By Jenny Vance, an  EO At-Large US Member and the President of LeadJen

At a recent entrepreneurship summit, a group of speakers were discussing the perfect time to launch a company. The consensus surprised me a little—start before you’re ready. Like many entrepreneurs, I tend to be a perfectionist. I talk ideas out with peers, gather feedback and then methodically move forward. Start before you’re ready? Not me!

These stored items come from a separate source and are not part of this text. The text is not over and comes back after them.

(** The logs of a new block, applied to the stored state, give the state of all logs. *)
Lemma extended_state v f n h : seg v f n -> wf_content chainId c (start + Z.of_nat n) h ->
  Rebuild keccak contracts (v_logs v ++ content_logs c h)
  = fold_result (Apply keccak contracts) (v_state v) (content_logs c h).
Proof using.
  intros Hseg [Hn HB]. pose proof (proj1 HB) as HF.
  set (g := fun k => if decide (k = start + Z.of_nat n) then h else f k).
  assert (forall k, start <= k < start + Z.of_nat n -> f k = g k) as Efg by (intros k Hk; unfold g; by rewrite decide_False by lia).
  assert (wf_segment chainId start c g (Datatypes.S n)) as HwS.
  { intros k Hk. unfold g. destruct (decide (k = start + Z.of_nat n)) as [->|]; [done|]. apply (hs_wf _ _ _ _ _ _ _ _ Hseg). lia. }
  assert (v_logs v ++ content_logs c h ≡ₚ segment_logs c start g (Datatypes.S n)) as Hp.
  { cbn [segment_logs]. unfold g at 2. rewrite decide_True, <-(segment_logs_ext start c f g) by done.
    by rewrite (hs_logs _ _ _ _ _ _ _ _ Hseg). }
  rewrite Rebuild_extend; [by rewrite (hs_state _ _ _ _ _ _ _ _ Hseg)|by eapply segment_distinct| |by eapply block_logs_sorted|].
  - eapply Forall_impl; [exact HF|]. by intros ? [].
  - intros x y Hx Hy. unfold canonical_logs in Hx. apply list_elem_of_filter in Hx as [_ Hx].
    rewrite (hs_logs _ _ _ _ _ _ _ _ Hseg) in Hx. apply (segment_logs_range chainId start c f n x) in Hx as [_ Hx]; [|apply Hseg].
    rewrite list.Forall_forall in HF. destruct (HF _ Hy) as (_ & Hyn & _).
    unfold log_before. destruct (Z.eqb_spec (rl_blockNumber x) (rl_blockNumber y)); [lia|]. cbn [negb]. apply Z.ltb_lt. lia.
Qed.

(** A header [h] of the next height, whose parent is the last block stored. *)
Definition next_header f n (h : BlockHeader) : Prop :=
  value_ (bh_number h) = start + Z.of_nat n /\ wf_content chainId c (start + Z.of_nat n) (bh_hash h)
  /\ content_parent c (bh_hash h) = bh_parentHash h /\ (n <> 0%nat -> bh_parentHash h = f (start + Z.of_nat n - 1)).

Definition extend f n (h : BlockHeader) : Z -> Hash256 := fun k => if decide (k = start + Z.of_nat n) then bh_hash h else f k.

(** Indexing a block adds it to the segment, if the logs that pass the check are its own; or
    it throws before it has changed anything. *)
Lemma IndexBlock_segment budget f n h s status w (P : list RpcLog -> N -> Prop) X (Q : unit -> IxState S N -> Prop) E :
  0 <= start -> start + Z.of_nat n < 2 ^ 63 -> stored (Datatypes.S budget) s f n -> next_header f n h ->
  wp (chain_GetLogs (start + Z.of_nat n)) P X w ->
  (forall logs w' raw, P logs w' -> map_result (raw_log chainId (start + Z.of_nat n) h) (std_sort index_before logs) = Ok raw ->
     omap id raw = content_logs c (bh_hash h)) ->
  (forall logs w' s', P logs w' -> stored budget s' (extend f n h) (Datatypes.S n) -> Q tt (ST s' w' status)) ->
  (forall e w', X e w' -> E e (ST s w' status)) ->
  (forall logs w' e, P logs w' -> map_result (raw_log chainId (start + Z.of_nat n) h) (std_sort index_before logs) = Throw e
     \/ cannot_project (extend f n h) (Datatypes.S n) e -> E e (ST s w' status)) ->
  wp (IndexBlock keccak contracts chainId h) Q E (ST s w status).
Proof using.
  intros Hst Hk (v & Hok & Hseg) (Hnum & Hwf & Hpar & Hlink) HP Hraw HQ HX HE. set (k := start + Z.of_nat n) in *.
  assert (forall i, start <= i < start + Z.of_nat n -> f i = extend f n h i) as Efg
    by (intros i Hi; unfold extend; by rewrite decide_False by lia).
  assert (extend f n h k = bh_hash h) as Ek by (unfold extend; by rewrite decide_True).
  pose proof (holds_segment_ext _ _ _ _ _ _ _ _ _ Efg Hseg) as Hseg'.
  unfold IndexBlock. apply wp_bind. eapply (lift_Ok_wp _ k); [apply ToUint64_Ok; lia|].
  apply wp_bind. eapply call_wp; [exact HP| |exact HX]. intros logs w' Hl.
  apply wp_bind, wp_lift; [|intros e Ee; eapply HE; [exact Hl|by left]]. intros raw Er. rewrite (Hraw _ _ _ Hl Er).
  apply wp_bind. eapply read_wp; [by eapply law_state|]. pose proof (extended_state v f n (bh_hash h) Hseg Hwf) as Efold.
  apply wp_bind, wp_lift.
  - intros st Est. rewrite Est in Efold.
    destruct (law_commit budget (MkIndexedBlock chainId k (bh_hash h) (bh_parentHash h) true) (content_logs c (bh_hash h)) st s v Hok)
      as (s' & EC' & HV); cbn [ib_number ib_chainId ib_hash]; auto; try lia.
    { rewrite (hs_blocks _ _ _ _ _ _ _ _ Hseg), decide_False by lia. done. }
    { intros i p. rewrite (hs_blocks _ _ _ _ _ _ _ _ Hseg). destruct (decide (start <= i < start + Z.of_nat n)); [|done].
      intros [= Ei _]. destruct (hs_wf _ _ _ _ _ _ _ _ Hseg i ltac:(lia)) as [Hi _]. rewrite Ei in Hi.
      destruct Hwf as [Hk' _]. lia. }
    { by destruct Hwf. }
    eapply write_wp; [exact EC'|]. eapply HQ; [exact Hl|]. eexists. split; [exact HV|].
    eapply committed_segment; [exact Hseg'|..]; cbn [ib_number ib_hash ib_parentHash]; rewrite ?Ek; auto.
    intros Hn. rewrite <-Efg by lia. by apply Hlink.
  - intros e Ee. eapply HE; [exact Hl|]. right. exists (v_logs v ++ content_logs c (bh_hash h)). split; [|by rewrite Efold].
    cbn [segment_logs]. fold k. rewrite Ek, <-(segment_logs_ext start c f _ n Efg). by rewrite (hs_logs _ _ _ _ _ _ _ _ Hseg).
Qed.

The conversation did, however, get me thinking about my own entrepreneurial efforts. Some have been successful, others not so much. How would things have been different if I had jumped into entrepreneurship a little quicker? After mulling it over, I found four areas in business development that can benefit from a quick start:

  • Idea development: Waiting for product or service perfection wastes valuable time and money. Failing is scary so many entrepreneurs spend precious time and money perfecting a product or service before they launch it to the market. I’m no different. I delayed launching one company while focusing on creating the best user experience possible. In hindsight, I should have launched the idea and then let users guide my product development. Perhaps if I had spent half the time and money on my MVP (minimum viable product), my early adopters would have worked through challenges with me and provided helpful feedback.
  • Audiences: Entrepreneurs want everyone to love their idea, which can cause launch delays. Instead of trying to please everyone, I’ve learned it’s better to focus on a few great uses that can help you refine your idea and gain traction. There’s always the opportunity to expand the idea out to more users. In my experience, trying to appeal to a broad audience may end up watering down the user experience.
  • Investors: Even if you’re not yet looking for funding, it’s important to begin conversations early with the right investors, with the emphasis on “right.” When launching my idea, I followed the path of most entrepreneurs: I went to my network of investors, where I spent time with people who would never invest in my idea. Instead, I used my contacts to network and find the right investors who had a track record for investing in similar ideas to my own.
  • Vision: When talking with investors and other advisors, it’s easy to get sidetracked by following advice that’s not right for your idea. When meeting with advisors, ask yourself what you want to get out of the meeting, and stay true to your idea. I ended up following advice that caused me to abandon some major features I had planned for my product. These features would have driven value to the user. Look for commonality in the feedback, and if you hear the same advice 50% of the time or more, it might be worth making a change. When looking at today’s great entrepreneurial companies, it’s clear that they had the right idea hitting the right market at the right time. There’s a little luck involved in the success of every entrepreneur, of course, and luck is impossible to replicate. However, that’s all the more reason to get out there early and let market feedback be your guide.

When looking at today’s great entrepreneurial companies, it’s clear that they had the right idea hitting the right market at the right time. There’s a little luck involved in the success of every entrepreneur, of course, and luck is impossible to replicate. However, that’s all the more reason to get out there early and let market feedback be your guide.